When information may need sharing

Information may be shared for direct care, referrals, safeguarding, complaints, legal requirements, police requests, insurance or patient rights. Support staff should not make complex disclosure decisions alone. Escalate if a request is unusual, urgent, legal, safeguarding-related or unclear.

Subject access requests can be verbal or written and do not need to mention data protection law. Pass possible SARs to the manager or information lead promptly because organisations usually must respond within one month.

Police, solicitor, insurer, court or other legal requests should go through the manager, data protection lead or an authorised local route. Do not confirm or send patient information at reception simply because a request sounds official.

Breaches and near misses

A personal data breach is not only hacking.

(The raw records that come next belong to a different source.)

(** The example of the comment in [set_posix_lock_windows_flavour]: a write lock, a
    read lock over it, the unlock of the write lock. *)
Definition demo_lock (plock : lock_struct) (x : list lock_struct * posix_state) : list lock_struct * posix_state :=
  match lock_windows benv_demo sys_demo (fsp_demo 10) (brl_demo x.1) plock false x.2 with
  | Some (r, s) => (lock_data (r_brl r), s)
  | None => x
  end.
Definition demo_unlock (plock : lock_struct) (x : list lock_struct * posix_state) : list lock_struct * posix_state :=
  match unlock_windows benv_demo sys_demo (fsp_demo 10) (brl_demo x.1) plock x.2 with
  | Some (_, br, s) => (lock_data br, s)
  | None => x
  end.
Definition demo_run : list lock_struct * posix_state :=
  demo_unlock (win_demo 2 10 UNLOCK_LOCK)
    (demo_lock (win_demo 0 14 READ_LOCK)
      (demo_lock (win_demo 2 10 WRITE_LOCK) ([], Posix_state (Posix_db ∅ ∅ ∅) []))).

Lemma handle_demo fd : handle (fun _ => true) 4 (fsp_demo fd).
Proof. by split_and!. Qed.

Lemma demo_lock_reach plock x :
  ctx_pid (context plock) = smbd_demo -> req_ok (l_start plock) (l_size plock) -> lock_type plock <> UNLOCK_LOCK ->
  joint_reach sys_demo (fun _ => true) 4 smbd_demo true x ->
  joint_reach sys_demo (fun _ => true) 4 smbd_demo true (demo_lock plock x).
Proof.
  intros Hc Hr Ht Hx. unfold demo_lock. destruct (lock_windows _ _ _ _ _ _ _) as [[r s]|] eqn:E; [|done].
  eapply Joint_next; [exact Hx|]. destruct x as [T s0].
  by eapply (J_lock _ _ _ _ _ benv_demo _ (brl_demo T)); [apply handle_demo | ..].
Qed.

Lemma demo_unlock_reach plock x :
  ctx_pid (context plock) = smbd_demo ->
  joint_reach sys_demo (fun _ => true) 4 smbd_demo true x ->
  joint_reach sys_demo (fun _ => true) 4 smbd_demo true (demo_unlock plock x).
Proof.
  intros Hc Hx. unfold demo_unlock. destruct (unlock_windows _ _ _ _ _ _) as [[[b br] s]|] eqn:E; [|done].
  eapply Joint_next; [exact Hx|]. destruct x as [T s0].
  by eapply (J_unlock _ _ _ _ _ benv_demo _ (brl_demo T)); [apply handle_demo | ..].
Qed.

Lemma demo_reach : joint_reach sys_demo (fun _ => true) 4 smbd_demo true demo_run.
Proof.
  apply demo_unlock_reach; [done|]. apply demo_lock_reach; [done | by vm_compute | done |].
  apply demo_lock_reach; [done | by vm_compute | done |]. by apply Joint_start; [|constructor].
Qed.

(** ** Claims *)

(** C15. On every run of Windows locks, unlocks and closes of a process on a file,
    interleaved with the other processes, the kernel holds each byte for the process at
    least as strongly as the table of the file says: for writing where the process has
    a write lock, and for reading or writing where it has only read locks, whatever
    system calls and allocations fail, and although locks are merged and split; read
    locks stacked over a write lock survive its removal. Where no call that unlocks or
    turns a lock into a read lock and no allocation fails, the kernel holds exactly what
    the table says. Conditions: POSIX locking is on and process-wide, the handles are
    open for writing, the process id is not 0, no lock request ends exactly at 2^64, the
    kernel does not refuse an offset or count of more than 31 bits with EFBIG, ENOLCK or
    EINVAL, and there is memory for ranges that are split ([split_without_memory] shows
    what happens otherwise). *)
Theorem system_locks_mirror_table env file id p full T s :
  pid p <> 0 -> system_ok env -> pe_locking env = true -> joint_reach env file id p full (T, s) ->
  forall b, 0 <= b < max_positive_lock_offset ->
    at_least (kernel file (hist s) b) (held (pctx p) T b) /\
    (full = true -> system_frees env file -> kernel file (hist s) b = held (pctx p) T b).
Proof.
  intros Hp Hsys Hon Hr b Hb. apply joint_reach_inv in Hr as (_ & _ & Hm & _); [|done..].
  split; [by apply Hm|]. intros Hf Hs. by apply Hm.
Qed.
Inductive rw_step (env : g_env) (live : server_id -> Prop) (self : server_id)
    : rw_op -> NTSTATUS -> holders * list Z -> holders * list Z -> Prop :=
| Rw_granted t E E0 d :
    E !! self <> Some t -> purged live E E0 ->
    (forall q u, q <> self -> E0 !! q = Some u -> g_lock_conflicts t u = false) ->
    rw_step env live self (Rw_lock t) NT_STATUS_OK (E, d) (<[self := t]> E0, d)
| Rw_was_locked t E E0 d :
    E !! self = Some t -> purged live E E0 ->
    rw_step env live self (Rw_lock t) NT_STATUS_WAS_LOCKED (E, d) (E0, d)
| Rw_refused t E E0 d q u :
    E !! self <> Some t -> purged live E E0 ->
    q <> self -> E !! q = Some u -> g_lock_conflicts t u = true -> serverid_exists env (not_to_verify q) = true ->
    rw_step env live self (Rw_lock t) NT_STATUS_LOCK_NOT_GRANTED (E, d) (E0, d)
| Rw_unlocked t E d :
    E !! self = Some t -> rw_step env live self Rw_unlock NT_STATUS_OK (E, d) (delete self E, d)
| Rw_not_held E d :
    E !! self = None -> rw_step env live self Rw_unlock NT_STATUS_NOT_FOUND (E, d) (E, d)
| Rw_written E d d' :
    E !! self = Some G_LOCK_WRITE -> rw_step env live self (Rw_write d') NT_STATUS_OK (E, d) (E, d')
| Rw_not_writer E d d' :
    E !! self <> Some G_LOCK_WRITE -> rw_step env live self (Rw_write d') NT_STATUS_NOT_LOCKED (E, d) (E, d)
| Rw_failed op status E d :
    status <> NT_STATUS_OK -> (status = record_delete env \/ exists v, status = record_storev env v) ->
    rw_step env live self op status (E, d) (E, d).

(** The holders that a record stands for. *)
Definition entries (rs : list g_lock_rec) : holders := list_to_map ((fun r => (gr_pid r, gr_type r)) <$> rs).

Definition abstracts (value : list Z) (x : holders * list Z) : Prop :=
  exists rs, value_of value rs x.2 /\ NoDup (gr_pid <$> rs) /\ x.1 = entries rs.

It can be an email sent to the wrong person, lost paperwork, a screen visible to the public, a record accessed without authority, a message sent to an old number, or a patient image shared in the wrong place. Report possible breaches immediately so the practice can contain, assess, record and decide follow-up.

Scenario

An admin assistant sends a referral letter to the wrong email address because autocomplete chose a similar contact. They notice the mistake immediately and consider deleting the sent item so no one gets into trouble.

What should happen instead?

 

Report possible breaches quickly. A fast, honest report gives the practice the best chance to contain harm and meet its duties.